Abbas Mohamed H, Ismail Mabrouk I, El Deeb Salem A, Nagib Ayman M, Hassan Nabil M, Refaie Ayman F, El Maghrabi Hanzada M, Denewar Ahmed A, Bakr Mohamed A
From the Department of Dialysis and Transplantation, The Urology and Nephrology Center, Mansoura University, Mansoura, Egypt.
Exp Clin Transplant. 2015 Feb;13(1):26-34.

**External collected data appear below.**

Lemma for_each_console_spec cons pre n s v : (n < 1024)%nat → log_ok cons pre s → displays s v →
  let line := rd_bytes (k_mem s) printk_buf n in
  ∃ s', for_each_console (console_body (Z.of_nat n)) s = Done tt s' ∧ log_ok cons pre s' ∧
    displays s' (foldl (driver_shows pre line) v cons) ∧ log_step s s'.
Proof.
  intros Hn Hok Hd line. unfold for_each_console.
  assert (∀ c d, (c, d) ∈ cons → list_entry (c + con_list_offset) con_list_offset = c) as Hentry.
  { intros c d Hin. destruct (lo_cons _ _ _ Hok c d Hin) as (Hc & _).
    pose proof (nodes_bound _ (c + con_list_offset) (lo_nodes _ _ _ Hok)) as Hb. unfold list_entry, con_list_offset in *.
    replace (c + 8 - 8) with c by lia. apply wrap_small. split; [done|]. destruct Hb; [|lia].
    right. apply list_elem_of_fmap. by exists (c, d). }
  rewrite (list_for_each_spec k_mem console_drivers (con_nodes cons) con_list_offset (console_body (Z.of_nat n))
    (lo_nodes _ _ _ Hok) (λ s, log_ok cons pre s ∧ ∃ v, displays s v)).
  - assert ((λ e, list_entry e con_list_offset) <$> con_nodes cons = cons.*1) as ->.
    { unfold con_nodes. rewrite <- list_fmap_compose. apply Forall_fmap_ext_1. apply Forall_forall. intros [c d] Hin.
      by apply (Hentry c d). }
    by apply (consoles_call cons).
  - intros s0 [Hok0 _]. apply Hok0.
  - intros p s0 Hin [Hok0 [v0 Hd0]]. apply list_elem_of_fmap in Hin as ([c d] & -> & Hin). cbn [fst].
    rewrite (Hentry c d Hin). destruct (console_call cons pre s0 v0 c d n Hok0 Hd0 Hin Hn) as (s1 & -> & Hok1 & Hd1 & _). eauto.
  - eauto.
Qed.
(** *** [vprintk] *)

Lemma spin_lock_free s : k_lock s = false → spin_lock s = Done tt (with_lock true s).
Proof. intros Hl. apply loop_done. unfold spin_trylock, mbind, M_bind, mret, M_ret. by rewrite Hl. Qed.

Lemma log_ok_lock cons pre b s : log_ok cons pre s → log_ok cons pre (with_lock b s).
Proof. by intros []. Qed.

Lemma displays_lock v b s : displays s v → displays (with_lock b s) v.
Proof. by intros []. Qed.

Lemma displays_frame v s m h : displays s v → unchanged_outside (k_mem s) m printk_buf LOG_LINE_MAX →
  pv h = s_ports (pv := pv) s → displays (with_mem m (with_hw h s)) v.
Proof.
  intros [Dt Dc Du De Ds] Hu Hh. assert (s_ports (pv := pv) (with_mem m (with_hw h s)) = s_ports (pv := pv) s) as Hs by done.
  split; rewrite ?Hs; try done. intros i Hi. cbn [k_mem with_mem]. rewrite <- Dc by done.
  apply rd_le_ext. intros k Hk. apply Hu. pose proof buf_off_screen as Hb. unfold off in Hb. lia.
Qed.

Lemma uptime_k s : 0 ≤ m_tsc_khz (k_mach s) →
  ∃ t h, on_mach uptime s = Done t (with_hw h s) ∧ pv h = s_ports (pv := pv) s ∧ 0 ≤ t < 2 ^ 64.
Proof.
  intros Hk. unfold on_mach, uptime. erewrite bind_done by reflexivity.
  destruct (Z.eqb_spec (m_tsc_khz (k_mach s)) 0) as [Hz|Hz].
  - exists 0, (m_hw (k_mach s)). rewrite with_hw_same. split; [by destruct s|done].
  - pose proof (rdtsc_ports (m_hw (k_mach s))) as Hp. unfold get_cycles, rdtsc, mbind, M_bind, mret, M_ret.
    destruct (hw_rdtsc (m_hw (k_mach s))) as [c h]. eexists _, h. split; [reflexivity|]. split; [done|].
    pose proof (wrap_bound 64 (u64 c * 1000) ltac:(lia)). split; [apply Z.div_pos; lia|].
    apply Z.div_lt_upper_bound; nia.
Qed.

Lemma pr_prefix_spec img s : 0 ≤ m_tsc_khz (k_mach s) →
  ∃ t m h, pr_prefix img printk_buf LOG_LINE_MAX s =
      Done (Z.of_nat (length (log_prefix img t))) (with_mem m (with_hw h s)) ∧
    0 ≤ t < 2 ^ 64 ∧ pv h = s_ports (pv := pv) s ∧ unchanged_outside (k_mem s) m printk_buf LOG_LINE_MAX ∧
    rd_bytes m printk_buf (length (log_prefix img t)) = u8 <$> log_prefix img t.
Proof.
  intros Hk. pose proof buf_range as [Hb1 Hb2]. unfold LOG_LINE_MAX in *.
  assert (∀ t fmt args s0, 0 ≤ t < 2 ^ 64 → Z.of_nat (length fmt) < 2 ^ 64 →
    (∀ m T, formats (printk_buf + 1024) printk_buf m fmt spec0 args T → T = log_prefix img t) →
    ∃ m, on_mem (scnprintf printk_buf 1024 fmt args) s0 =
        Done (Z.of_nat (length (log_prefix img t))) (with_mem m s0) ∧
      unchanged_outside (k_mem s0) m printk_buf 1024 ∧
      rd_bytes m printk_buf (length (log_prefix img t)) = u8 <$> log_prefix img t) as Hput.
  { intros t fmt args s0 Ht Hf HT.
    destruct (vscnprintf_text printk_buf 1024 fmt args (k_mem s0)) as (T & n & m & Hr & Hn & HF & Hu & Hl);
      [done|done|lia|done|]. apply HT in HF as ->. pose proof (log_prefix_length img t Ht) as Hlen.
    destruct Hl as [-> Hl]; [lia|]. rewrite Z.min_l, Nat2Z.id, take_ge in Hl by lia. rewrite Z.min_l in Hr by lia.
    exists m. unfold on_mem, scnprintf. rewrite Hr. done. }
  unfold pr_prefix. destruct img.
  - destruct (uptime_k s Hk) as (t & h & Hr & Hp & Ht). rewrite (bind_done _ _ _ _ _ Hr). unfold do_div.
    destruct (Hput t (text "[%5lu.%06lu] ") [t / 1000000; u32 (t mod 1000000)] (with_hw h s)) as (m & Hr' & Hu & Hl);
      [done|vm_compute; done|intros; by eapply formats_stamp|]. exists t, m, h. done.
  - destruct (Hput 0 (text "[  FIRMWARE  ] ") [] s) as (m & Hr' & Hu & Hl); [done|vm_compute; done| |].
    { intros m T HT. eapply formats_text_inv in HT as (t1 & -> & HT); [|done|vm_compute; reflexivity|reflexivity].
      by apply formats_nil_inv in HT as ->. }
    exists 0, m, (m_hw (k_mach s)). rewrite with_hw_same. done.
Qed.
(** What is in front of the text: nothing in a continuation. *)
Definition line_prefix (img : image) (level t : Z) : list Z := if level =? LOGLEVEL_CONT then [] else log_prefix img t.
(** The processor's name is trimmed on both sides.  [l] holds a string of [n]
    characters that are not all spaces; the array [get_model_name] leaves holds the
    string of [e] characters that starts after the leading spaces and ends with the last
    character that is not white space. *)
Theorem trim_model_id_correct l n :
  length l = 64%nat → 0 ≤ n < 64 → aget l n = 0 → (∀ i, 0 ≤ i < n → aget l i ≠ 0) →
  (∃ i, 0 ≤ i < n ∧ aget l i ≠ 32) →
  let r := trim_model_id l in
  ∃ p e, 0 ≤ p ∧ 0 < e ∧ p + e ≤ n ∧
    (∀ i, 0 ≤ i < p → aget l i = 32) ∧ aget l p ≠ 32 ∧
    (∀ i, 0 ≤ i < e → aget r i = aget l (p + i)) ∧ aget r e = 0 ∧
    (∀ i, p + e ≤ i < n → isspace (aget l i) = true) ∧
    (1 < e → isspace (aget l (p + e - 1)) = false).
Proof.
  intros Hl Hn Hnul Hnz (j & Hj & Hj32). unfold trim_model_id.
  destruct (skip_spaces_spec 64 l 0 n) as (Hp1 & Hp2 & Hp3); [lia|lia|by rewrite Hnul|].
  set (p0 := skip_spaces 64 l 0) in *.
  assert (p0 < n).
  { destruct (decide (p0 = n)) as [E|]; [|lia]. destruct Hj32. apply Hp2. lia. }
  pose proof (trim_loop_spec l p0 n Hl ltac:(lia) ltac:(lia) Hnul Hnz 64 l 0 0) as Hsp.
  rewrite Z.add_0_r in Hsp.
  destruct (trim_loop 64 l p0 0 0) as [l' s].
  destruct Hsp as (Hl' & _ & Hm & _ & Hs & Hsq & Hspc & Hns); [|lia|].
  { split_and!; try lia; try done. }
  exists p0, (s + 1). split_and!; try lia; try done.
  - intros i Hi. rewrite aget_aset_ne by lia. apply Hm. lia.
  - apply aget_aset_eq. lia.
  - intros i Hi. replace i with (p0 + (i - p0)) by lia. apply Hspc. lia.
  - intros ?. replace (p0 + (s + 1) - 1) with (p0 + s) by lia. apply Hns. lia.
Qed.

(** "  Intel CPU  ". *)
Lemma trim_model_id_correct_witness :
  let l := [32; 32; 73; 110; 116; 101; 108; 32; 67; 80; 85; 32; 32] ++ replicate 51 0 in
  let r := trim_model_id l in
  ∃ p e, 0 ≤ p ∧ 0 < e ∧ p + e ≤ 13 ∧
    (∀ i, 0 ≤ i < p → aget l i = 32) ∧ aget l p ≠ 32 ∧
    (∀ i, 0 ≤ i < e → aget r i = aget l (p + i)) ∧ aget r e = 0 ∧
    (∀ i, p + e ≤ i < 13 → isspace (aget l i) = true) ∧
    (1 < e → isspace (aget l (p + e - 1)) = false).
Proof.
  apply trim_model_id_correct; [reflexivity|lia|reflexivity| |exists 2; split; [lia|discriminate]].
  intros i Hi.
  apply Z.eqb_neq, negb_true_iff.
  apply (forallb_seqZ (λ i, negb (aget ([32; 32; 73; 110; 116; 101; 108; 32; 67; 80; 85; 32; 32] ++
    replicate 51 0) i =? 0)) 0 13 i eq_refl). lia.
Defined.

New-onset diabetes mellitus after transplant is a common complication in renal allograft recipients. Recently, a high prevalence of diabetes mellitus has been reported in patients with chronic hepatitis C virus. The association between hepatitis C and diabetes mellitus is well demonstrated in the general population, but some controversy still exists. This work aimed to study the effect of pretransplant hepatitis C virus on the development of new-onset diabetes mellitus after transplant in Egyptian living-donor renal allotransplant recipients.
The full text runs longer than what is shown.